Repeat the lines below exactly as written, please, from the line with "next to it." to the line with "between its length and its capacity.", both lines included, and no others.

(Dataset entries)
--

Lemma FuncTransform_return_witness :
  FuncTransform gradients clone normalize [y; x] main mutator0 = Ok main_yx ∧
  ∃ blocks ret block a1 a2 adjoints,
    (forward_clone clone main mutator0).1.2 = SeqExpr blocks ret ∧
    body main_yx.1
      = normalize (SeqExpr [block] (Tuple a2 [ret; Tuple a1 (EVar <$> adjoints)])) ∧
    Forall2 (fun new_param adjoint =>
               adjoint_var_map main_yx.2 !! var_addr new_param = Some adjoint)
      (selected_params [y; x] (zip (params main) (params main_yx.1))) adjoints.
Proof.
  split; [vm_compute; reflexivity |].
  apply (FuncTransform_return gradients clone normalize [y; x] main mutator0
           main_yx.1 main_yx.2).
  vm_compute; reflexivity.
Defined.

(** C1 as stated fails: with the requires-gradient list [y; x] the adjoint
    tuple of [main] is (x_adjoint, y_adjoint): its first element is the
    adjoint of [x], the second element of the list. *)
Lemma adjoints_in_parameter_order :
  ∃ block a1 a2 xa ya,
    FuncTransform gradients clone normalize [y; x] main mutator0 = Ok main_yx ∧
    body main_yx.1
      = SeqExpr [block] (Tuple a2 [EVar lv1; Tuple a1 [EVar xa; EVar ya]]) ∧
    var_name xa = "x_adjoint" ∧ var_name ya = "y_adjoint".
Proof.
  eexists _, _, _, _, _. split; [vm_compute; reflexivity |].
  split; [vm_compute; reflexivity |]. split; reflexivity.
Qed.

Lemma SimpleAD_aborts_witness :
  (* the function is not found *)
  (∃ e, SimpleAD gradients clone normalize 16 gv_other [] heap1 = Fatal e) ∧
  (* [lv0] is not a parameter *)
  (∃ e, SimpleAD gradients clone normalize 16 gv_main [lv0] heap1 = Fatal e) ∧
  (* the body is no sequence of regions *)
  (∃ e, SimpleAD gradients clone normalize 16 gv_main [] (heap_of main_expr) = Fatal e) ∧
  (* two regions *)
  (∃ e, SimpleAD gradients clone normalize 16 gv_main [] (heap_of main_two_regions)
          = Fatal e) ∧
  (* the terminator is a tuple *)
  (∃ e, SimpleAD gradients clone normalize 16 gv_main [] (heap_of main_tuple_ret)
          = Fatal e) ∧
  (* the target [x] has the shape (5, 5) *)
  (∃ e, SimpleAD gradients clone normalize 16 gv_main [] (heap_of main_x) = Fatal e).
Proof.
  repeat split.
  - apply (SimpleAD_aborts gradients clone normalize 16 gv_other [] heap1 module0);
      [reflexivity |].
    left. intros [F HF]. discriminate.
  - apply (SimpleAD_aborts gradients clone normalize 16 gv_main [lv0] heap1 module0);
      [reflexivity |].
    right. exists main. split; [reflexivity |]. left.
    exists lv0. split; [set_solver |].
    intros p Hp. apply list_elem_of_In in Hp. simpl in Hp.
    destruct Hp as [<- | [<- | []]]; discriminate.
  - apply (SimpleAD_aborts gradients clone normalize 16 gv_main [] (heap_of main_expr)
             (module_of main_expr)); [reflexivity |].
    right. exists main_expr. split; [reflexivity |]. right. left.
    intros blocks ret. discriminate.
  - apply (SimpleAD_aborts gradients clone normalize 16 gv_main []
             (heap_of main_two_regions) (module_of main_two_regions)); [reflexivity |].
    right. exists main_two_regions. split; [reflexivity |]. do 3 right.
    split; [vm_compute; repeat split |].
    apply regions_not_one. simpl. lia.
  - apply (SimpleAD_aborts gradients clone normalize 16 gv_main []
             (heap_of main_tuple_ret) (module_of main_tuple_ret)); [reflexivity |].
    right. exists main_tuple_ret. split; [reflexivity |]. do 3 right.
    split; [vm_compute; repeat split |].
    apply terminator_not_var. intros v. discriminate.
  - apply (SimpleAD_aborts gradients clone normalize 16 gv_main []
             (heap_of main_x) (module_of main_x)); [reflexivity |].
    right. exists main_x. split; [reflexivity |]. do 3 right.
    split; [vm_compute; repeat split |].
    apply target_not_scalar. reflexivity.
Defined.

(** C8 as stated fails: [main_two_regions] has two regions, and with a
    cloner that leaves out the regions without bindings the pass returns:
    the number of regions is checked on the reproduced body. *)
Lemma two_regions_pass :
  (∃ region0 region1 ret, body main_two_regions = SeqExpr [region0; region1] ret) ∧
  ∃ r, SimpleAD gradients clone_nonempty normalize 16 gv_main [x; y]
         (heap_of main_two_regions) = Ok r.
Proof.
  split; [by eexists _, _, _ |]. eexists. vm_compute. reflexivity.
Qed.

Lemma BindAndEmit_interned_witness :
  adjoint_binding_ bound_state !! expr_addr ones
    = Some lv1_adjoint ∧
  BindAndEmit x_adjoint ones bound_state =
    set_emitted
      (emitted bound_state ++
         [(ByEmitOutput, VarBinding x_adjoint (EVar lv1_adjoint))])
      bound_state.
Proof.
  split; [reflexivity |].
  apply (BindAndEmit_interned x_adjoint ones lv1_adjoint).
  reflexivity.
Defined.
Lemma health_loop_report (self0 : GuardRail) (items : list (string * gmap string Q)) :
  forall (rep : report) (self : GuardRail),
    constraints self = constraints self0 ->
    let r := fst (health_loop items rep self) in
    healthy r = healthy rep && forallb (fun it => accepts self0 it.1 it.2) items
    /\ critical_violations r =
       (critical_violations rep + Zsum (map (critical_share self0) items))%Z
    /\ warnings r = (warnings rep + Zsum (map (warning_share self0) items))%Z.
Proof.
  induction items as [|[component state] rest IH]; intros rep self Hcs; simpl.
  - rewrite andb_true_r, !Z.add_0_r. auto.
  - pose proof (validate_action_verdict_by_constraints self self0 component state Hcs) as Hv.
    pose proof (validate_action_keeps_constraints self component state) as Hk.
    destruct (validate_action self component state)
      as [[is_valid violations] self'] eqn:E.
    cbn [fst snd] in Hv, Hk.
    assert (Hcs' : constraints self' = constraints self0) by congruence.
    assert (Hacc : accepts self0 component state = is_valid)
      by (unfold accepts; now rewrite <- Hv).
    assert (HC : critical_share self0 (component, state) =
                 if is_valid then 0%Z else critical_tally self' component state).
    { unfold critical_share. cbn [fst snd]. rewrite Hacc.
      now rewrite (critical_tally_by_constraints self' self0). }
    assert (HW : warning_share self0 (component, state) =
                 if is_valid then 0%Z
                 else (Z.of_nat (length violations)
                       - critical_tally self' component state)%Z).
    { unfold warning_share. cbn [fst snd]. rewrite Hacc, <- Hv. cbn [fst snd].
      now rewrite (critical_tally_by_constraints self' self0). }
    cbn [map Zsum fold_right forallb fst snd]. rewrite HC, HW, Hacc.
    fold (Zsum (map (critical_share self0) rest)).
    fold (Zsum (map (warning_share self0) rest)).
    destruct is_valid; cbn [negb].
    + destruct (IH {| healthy := healthy rep;
                      components := <[component := {| valid := true; violations := violations |}]>
                                      (components rep);
                      critical_violations := critical_violations rep;
                      warnings := warnings rep |} self' Hcs') as (H1 & H2 & H3).
      cbn [healthy critical_violations warnings] in H1, H2, H3.
      rewrite H1, H2, H3. repeat split; lia.
    + destruct (IH {| healthy := false;
                      components := <[component := {| valid := false; violations := violations |}]>
                                      (components rep);
                      critical_violations :=
                        (critical_violations rep + critical_tally self' component state)%Z;
                      warnings :=
                        (warnings rep + (Z.of_nat (length violations)
                                         - critical_tally self' component state))%Z |}
                   self' Hcs') as (H1 & H2 & H3).
      cbn [healthy critical_violations warnings] in H1, H2, H3.
      rewrite H1, H2, H3, andb_false_r. repeat split; lia.
Qed.

(** What [check_system_health] reports: [healthy] exactly when
    [validate_action] accepts every component of the input;
    [critical_violations] is, summed over the rejected components, the number
    of critical constraints that fail with absent parameters read as [0];
    [warnings] is, summed over the rejected components, the number of
    reported violations minus that tally. *)
Lemma check_system_health_report (self : GuardRail)
    (system_state : list (string * gmap string Q)) :
  let r := fst (check_system_health self system_state) in
  (healthy r = true <->
   Forall (fun it => fst (fst (validate_action self it.1 it.2)) = true) system_state)
  /\ critical_violations r = Zsum (map (critical_share self) system_state)
  /\ warnings r = Zsum (map (warning_share self) system_state).
Proof.
  unfold check_system_health.
  destruct (health_loop_report self system_state
              {| healthy := true; components := ∅;
                 critical_violations := 0; warnings := 0 |} self eq_refl)
    as (H1 & H2 & H3).
  cbn zeta. simpl in *. rewrite H1, H2, H3.
  split; [|split; reflexivity].
  rewrite forallb_forall, Forall_forall. unfold accepts.
  split; intros H it Hit; apply H; now apply list_elem_of_In.
Qed.
(** * lcz_lwm2m_ble_sensor: BLE sensor advertisements to LwM2M objects

    A shallow embedding of [source/lcz_lwm2m_ble_sensor.c] and the
    properties of its event filter, index resolution, value conversion,
    scan-response and name correlators and removal callback.

    Conventions of the embedding:
    - C integers are [Z]; a conversion to a narrower or unsigned type is
      written out ([u8], [u16], [u32], [s16], [s32]).
    - [double] is Rocq's primitive binary64 [float], so conversions compute.
    - A pointer that may be [NULL] is an [option].
    - The module's static [lbs] structure, the state of the external
      collaborators (gateway object directory, measurement sinks, scan
      module) and the list of calls made to them are threaded through a
      state monad; an access to [lbs.table] outside the array makes the
      computation fault ([None]).
    - A collaborator answers a call from its own state and arbitrarily; it
      does not call back into this module while doing so. The removal
      callback [gw_obj_removed] is an entry point of its own, run between
      frames.
    - Values of Kconfig symbols and of constants declared in headers that
      are not part of this file are class parameters; a [switch] is the
      chain of comparisons in the order of its case labels.
    - The order of evaluation of the arguments of a call, which C does not
      fix, is a parameter of the build as well. *)

From Stdlib Require Import ZArith Bool Floats Uint63.
From stdpp Require Import base decidable list.

Set Warnings "-inexact-float".
Local Open Scope Z_scope.

(** ** Integer and floating-point conversions *)

Definition u8 (z : Z) : Z := z mod 2 ^ 8.
Definition u16 (z : Z) : Z := z mod 2 ^ 16.
Definition u32 (z : Z) : Z := z mod 2 ^ 32.
(** * Onyx write pipeline: a shallow embedding of [lib/Onyx.ts]

    The store operations of [lib/Onyx.ts] ([set], [multiSet], [merge],
    [mergeCollection], [setCollection], [clear], [update]) are embedded as
    functions over an explicit store state.  Promise-returning functions are
    split at their suspension points: the synchronous prefix is one function,
    the body of each [.then] callback another.  Calls into the storage driver,
    the subscriber registry and the logger are recorded, in order, in a
    trace. *)

From Stdlib Require Import ZArith Bool.
From stdpp Require Import gmap strings list fin_maps.

Set Warnings "-register-all".
Local Open Scope string_scope.
Local Open Scope list_scope.

(** ** Values *)

(** JSON-shaped values.  JavaScript objects keep the insertion order of their
    keys (keys are taken not to be array indices, which come first), so an
    object is an association list.  Numbers are integers.  [undefined] is
    not a value: an input that may be [undefined] has type [option value]. *)
Inductive value : Type :=
  | VNull
  | VBool (b : bool)
  | VNum (n : Z)
  | VStr (s : string)
  | VArr (xs : list value)
  | VObj (fields : list (string * value)).

Abbreviation object := (list (string * value)).

Definition isNull (v : value) : bool :=
  match v with VNull => true | _ => false end.

Definition isArray (v : value) : bool :=
  match v with VArr _ => true | _ => false end.

Definition isPlainObject (v : value) : bool :=
  match v with VObj _ => true | _ => false end.
Lemma spanDigits_chars : forall s ds r,
  spanDigits 10 s = (ds, r) ->
  all_chars isLiteralChar r = true -> all_chars isLiteralChar s = true.
Proof.
  induction s as [|c s IH]; intros ds r H Hr; cbn [spanDigits] in H.
  - injection H as _ <-. exact Hr.
  - destruct (digitIn 10 c) as [d|] eqn:Hd.
    + destruct (spanDigits 10 s) as [ds' r'] eqn:Hs. injection H as _ <-.
      cbn [all_chars]. unfold isLiteralChar at 1. rewrite Hd. cbn [andb].
      apply (IH ds' r' eq_refl Hr).
    + injection H as _ <-. exact Hr.
Qed.

Lemma splitSign_chars s neg r :
  splitSign s = (neg, r) ->
  all_chars isLiteralChar r = true -> all_chars isLiteralChar s = true.
Proof.
  unfold splitSign. destruct s as [|c t]; [intros [= _ <-]; trivial|].
  destruct (Ascii.eqb_spec c "-") as [->|Hm].
  - intros [= _ <-] H. exact H.
  - destruct (Ascii.eqb_spec c "+") as [->|Hp].
    + intros [= _ <-] H. exact H.
    + assert (E : (match c with
                   | "-"%char => (true, t) | "+"%char => (false, t)
                   | _ => (false, String c t) end) = (false, String c t)).
      { destruct c as [[] [] [] [] [] [] [] []]; try reflexivity;
          [contradiction Hp | contradiction Hm]; reflexivity. }
      rewrite E. intros [= _ <-] H. exact H.
Qed.

Lemma scanExponent_chars s e r :
  scanExponent s = (e, r) ->
  all_chars isLiteralChar r = true -> all_chars isLiteralChar s = true.
Proof.
  unfold scanExponent. destruct s as [|c t]; [intros [= _ <-]; trivial|].
  destruct (Ascii.eqb c "e" || Ascii.eqb c "E")%bool eqn:Hc;
    [|intros [= _ <-]; trivial].
  destruct (splitSign t) as [neg r1] eqn:Hsign.
  destruct (spanDigits 10 r1) as [[|d ds] r2] eqn:Hspan; intros [= _ <-] Hr;
    [exact Hr|].
  cbn [all_chars]. apply andb_true_intro. split.
  - apply orb_prop in Hc as [Hc|Hc]; apply Ascii.eqb_eq in Hc; subst c; reflexivity.
  - apply (splitSign_chars t neg r1 Hsign), (spanDigits_chars r1 _ _ Hspan), Hr.
Qed.

(** A string that is a decimal literal from end to end is made of the
    characters of literals. *)
Lemma scanDecimal_chars s neg m e10 :
  scanDecimal s = (ScanDecimal neg m e10, EmptyString) ->
  all_chars isLiteralChar s = true.
Proof.
  unfold scanDecimal. destruct (splitSign s) as [sg r0] eqn:Hsign.
  destruct (startsWith "Infinity" r0); [discriminate|].
  destruct (spanDigits 10 r0) as [int_ds r1] eqn:Hint.
  set (fr := match r1 with
             | String "."%char r => spanDigits 10 r
             | _ => ([], r1)
             end).
  assert (Hfr : forall r2, snd fr = r2 -> all_chars isLiteralChar r2 = true ->
                           all_chars isLiteralChar r1 = true).
  { unfold fr. destruct r1 as [|c t]; [intros r2 <-; trivial|].
    destruct (Ascii.eqb_spec c ".") as [->|Hne].
    - destruct (spanDigits 10 t) as [fds r2'] eqn:Hf. intros r2 <- H.
      cbn [all_chars snd] in *. apply (spanDigits_chars t _ _ Hf), H.
    - assert (E : (match c with
                   | "."%char => spanDigits 10 t
                   | _ => ([], String c t) end) = ([], String c t)).
      { destruct c as [[] [] [] [] [] [] [] []]; try reflexivity.
        contradiction Hne; reflexivity. }
      rewrite E. intros r2 <- H. exact H. }
  destruct fr as [frac_ds r2]. specialize (Hfr r2 eq_refl).
  intro H.
  assert (Hr2 : all_chars isLiteralChar r2 = true).
  { destruct int_ds as [|d ds]; [destruct frac_ds as [|f fs]; [discriminate H|]|];
      (destruct (scanExponent r2) as [e r3] eqn:Hexp; injection H as _ _ _ ->;
       apply (scanExponent_chars r2 e _ Hexp); reflexivity). }
  apply (splitSign_chars s sg r0 Hsign), (spanDigits_chars r0 _ _ Hint), Hfr, Hr2.
Qed.
(** * The queue package: a shallow embedding and its properties

    The Go package [queue] keeps the elements of a queue in one slice,
    [queueSlice], next to a counter [numElements], a limit
    [maxnumElements], the order of the queue and a mutex.  This file
    embeds the package function by function and states what the
    operations do.  [InsertionSort] of the package [sorting] is embedded
    next to it.

    Conventions of the embedding.
    - A Go [int] is a [Z].  Counters and loop indices stay between 0 and
      the length of a slice, so their arithmetic is written without
      wrap-around; the one subtraction whose operand comes from the
      caller ([PeekElemAtIndex]) is wrapped to 64 bits.
    - A priority is a [float64]: the binary64 floats of Rocq, compared
      with [PrimFloat.ltb] and [PrimFloat.eqb].
    - An [Element[T]] is an interface value: [None] is the nil interface,
      [Some p] a pointer to a [BaseElement] or a [PriorityElement] that
      lives in a heap.
    - A slice is the list of its cells together with the other cells of
      its backing array: those in front of its first cell and those
      between its length and its capacity.
    - A call either returns, panics, or blocks for ever on the mutex. *)

From Stdlib Require Import ZArith QArith Qround String PrimFloat Lia Sorted.
From stdpp Require Import base list.

Local Open Scope Z_scope.

(** ** Outcomes of a call *)

Inductive panic : Type :=
| NilDereference          (* method call through a nil interface *)
| IndexOutOfRange         (* s[i] with i outside [0, len(s)) *)
| SliceBoundsOutOfRange   (* s[a:] or s[:b] outside the bounds *)
| MakeSliceOutOfRange.    (* make with a negative length or cap < len *)

Inductive outcome (A : Type) : Type :=
| Returns (a : A)
| Panics (p : panic)
| Deadlocks.

Arguments Returns {A} a.
Arguments Panics {A} p.
Arguments Deadlocks {A}.

#[global] Instance outcome_ret : MRet outcome := @Returns.

#[global] Instance outcome_bind : MBind outcome := fun A B k m =>
  match m with
  | Returns a => k a
  | Panics p => Panics p
  | Deadlocks => Deadlocks
  end.

(** ** errors.go *)

Inductive error : Type :=
| ErrEmptyQueue
| ErrIndexOutOfBounds
| ErrInvalidQueueType
| ErrInvalidQueueLimit
| Wrapped (err : error) (message : string)
| WrappedAt (err : error) (message : string) (position : Z)
| Failure (message : string).   (* an error made by the caller's function *)

(** [errors.Wrap] and [errors.Wrapf] of github.com/pkg/errors: nil stays nil. *)
Definition Wrap (err : option error) (message : string) : option error :=
  match err with
  | None => None
  | Some e => Some (Wrapped e message)
  end.

Definition Wrapf (err : option error) (message : string) (position : Z)
  : option error :=
  match err with
  | None => None
  | Some e => Some (WrappedAt e message position)
  end.

(** [errors.Cause]: the error at the bottom of a chain of wraps. *)
Fixpoint Cause (e : error) : error :=
  match e with
  | Wrapped e' _ => Cause e'
  | WrappedAt e' _ _ => Cause e'
  | _ => e
  end.

(** 64-bit two's complement wrap-around of an [int]. *)
Definition wrap64 (z : Z) : Z := (z + 2 ^ 63) mod 2 ^ 64 - 2 ^ 63.

(** ** queue.go: the order of a queue *)

Definition Queuetype : Type := Z.

Definition Fifo : Queuetype := 0.
Definition Lifo : Queuetype := 1.
Definition PriorityHigh : Queuetype := 2.
Definition PriorityLow : Queuetype := 3.
Definition FifoLimited : Queuetype := 4.
Definition numQueuetypes : Z := 5.

(** ** sorting/insertionSort.go *)

(** [a[i]] and [a[i] = x] on a slice of [int]. *)
Definition read (a : list Z) (i : Z) : outcome Z :=
  if (i <? 0) || (Z.of_nat (length a) <=? i) then Panics IndexOutOfRange
  else match a !! Z.to_nat i with
       | Some x => Returns x
       | None => Panics IndexOutOfRange
       end.

Definition write (a : list Z) (i : Z) (x : Z) : outcome (list Z) :=
  if (i <? 0) || (Z.of_nat (length a) <=? i) then Panics IndexOutOfRange
  else Returns (<[Z.to_nat i := x]> a).

(** The inner loop [for j := i - 1; j >= 0; j--]: [n] is [j + 1], so the
    loop is left at [n = 0].  The assignment
    [a[j], a[j+1] = a[j+1], a[j]] reads both cells, then writes
    [a[j]], then [a[j+1]]. *)
Fixpoint sink (a : list Z) (n : nat) : outcome (list Z) :=
  match n with
  | O => mret a
  | S n' =>
      let j := Z.of_nat n' in
      x ← read a (j + 1);
      y ← read a j;
      if x <? y then
        x ← read a (j + 1);
        y ← read a j;
        a ← write a j x;
        a ← write a (j + 1) y;
        sink a n'
      else mret a
  end.

(** The outer loop [for i := 1; i < l; i++], at index [i] with [n]
    indices to go. *)
Fixpoint passes (a : list Z) (i : Z) (n : nat) : outcome (list Z) :=
  match n with
  | O => mret a
  | S n' =>
      x ← read a i;
      y ← read a (i - 1);
      a ← (if x >=? y then mret a else sink a (Z.to_nat (i - 1 + 1)));
      passes a (i + 1) n'
  end.

(** [InsertionSort(a)] sorts in place: the result is what the array of
    [a] holds when the call returns. *)
Definition InsertionSort (a : list Z) : outcome (list Z) :=
  let l := Z.of_nat (length a) in
  if l <=? 1 then mret a
  else passes a 1 (Z.to_nat (l - 1)).

(** Where the inner loop leaves [x] in a sorted run. *)
Fixpoint place (x : Z) (l : list Z) : list Z :=
  match l with
  | [] => [x]
  | y :: l' => if x <? y then x :: l else y :: place x l'
  end.

(** ** queue.go, element.go, removeFunctions.go and the others of the
    package [queue] *)

Section Queue.

(** The content type of the elements and its zero value, [*new(T)]. *)
Context {T : Type}.
Variable zeroT : T.

(** The capacity that the runtime gives to the new backing array when
    [append] has to grow one of capacity [c] to hold [n] cells.  The
    language leaves it open, and the properties below hold whatever it
    is. *)
Variable growslice : Z -> Z -> Z.

(** ** element.go *)

Inductive object : Type :=
| BaseElement (content : T)
| PriorityElement (priority : float) (content : T).

Definition pointer : Type := nat.

Definition Element : Type := option pointer.

Definition Heap : Type := pointer -> object.

Definition store (h : Heap) (p : pointer) (o : object) : Heap :=
  fun p' => if Nat.eqb p' p then o else h p'.

Definition Priority (h : Heap) (e : Element) : outcome float :=
  match e with
  | None => Panics NilDereference
  | Some p =>
      match h p with
      | BaseElement _ => Returns 0%float
      | PriorityElement priority _ => Returns priority
      end
  end.

Definition SetPriority (h : Heap) (e : Element) (priority : float)
  : outcome Heap :=
  match e with
  | None => Panics NilDereference
  | Some p =>
      match h p with
      | BaseElement _ => Returns h
      | PriorityElement _ c => Returns (store h p (PriorityElement priority c))
      end
  end.

Definition Content (h : Heap) (e : Element) : outcome T :=
  match e with
  | None => Panics NilDereference
  | Some p =>
      match h p with
      | BaseElement c => Returns c
      | PriorityElement _ c => Returns c
      end
  end.

(** ** Slices of elements *)

Record slice : Type := mkSlice {
  before : list Element;   (* the cells of the array in front of s[0] *)
  elems : list Element;    (* the cells s[0] .. s[len(s)-1] *)
  hidden : list Element    (* the cells of the array from len(s) to cap(s) *)
}.

Definition len (s : slice) : Z := Z.of_nat (length (elems s)).

Definition cap (s : slice) : Z := len s + Z.of_nat (length (hidden s)).

(** [[]Element[T]{e}] *)
Definition literal (e : Element) : slice := mkSlice [] [e] [].

(** [make([]Element[T], n)] and [make([]Element[T], n, c)] *)
Definition make (n : Z) : outcome slice :=
  if n <? 0 then Panics MakeSliceOutOfRange
  else Returns (mkSlice [] (replicate (Z.to_nat n) None) []).

Definition make_cap (n c : Z) : outcome slice :=
  if (n <? 0) || (c <? n) then Panics MakeSliceOutOfRange
  else Returns (mkSlice [] (replicate (Z.to_nat n) None)
                        (replicate (Z.to_nat (c - n)) None)).

(** [s[i]] *)
Definition index (s : slice) (i : Z) : outcome Element :=
  if (i <? 0) || (len s <=? i) then Panics IndexOutOfRange
  else match elems s !! Z.to_nat i with
       | Some e => Returns e
       | None => Panics IndexOutOfRange
       end.

(** [s[i] = e] *)
Definition assign (s : slice) (i : Z) (e : Element) : outcome slice :=
  if (i <? 0) || (len s <=? i) then Panics IndexOutOfRange
  else Returns (mkSlice (before s) (<[Z.to_nat i := e]> (elems s)) (hidden s)).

--

* **ANSWER BOX**
    next to it.

    Conventions of the embedding.
    - A Go [int] is a [Z].  Counters and loop indices stay between 0 and
      the length of a slice, so their arithmetic is written without
      wrap-around; the one subtraction whose operand comes from the
      caller ([PeekElemAtIndex]) is wrapped to 64 bits.
    - A priority is a [float64]: the binary64 floats of Rocq, compared
      with [PrimFloat.ltb] and [PrimFloat.eqb].
    - An [Element[T]] is an interface value: [None] is the nil interface,
      [Some p] a pointer to a [BaseElement] or a [PriorityElement] that
      lives in a heap.
    - A slice is the list of its cells together with the other cells of
      its backing array: those in front of its first cell and those
      between its length and its capacity.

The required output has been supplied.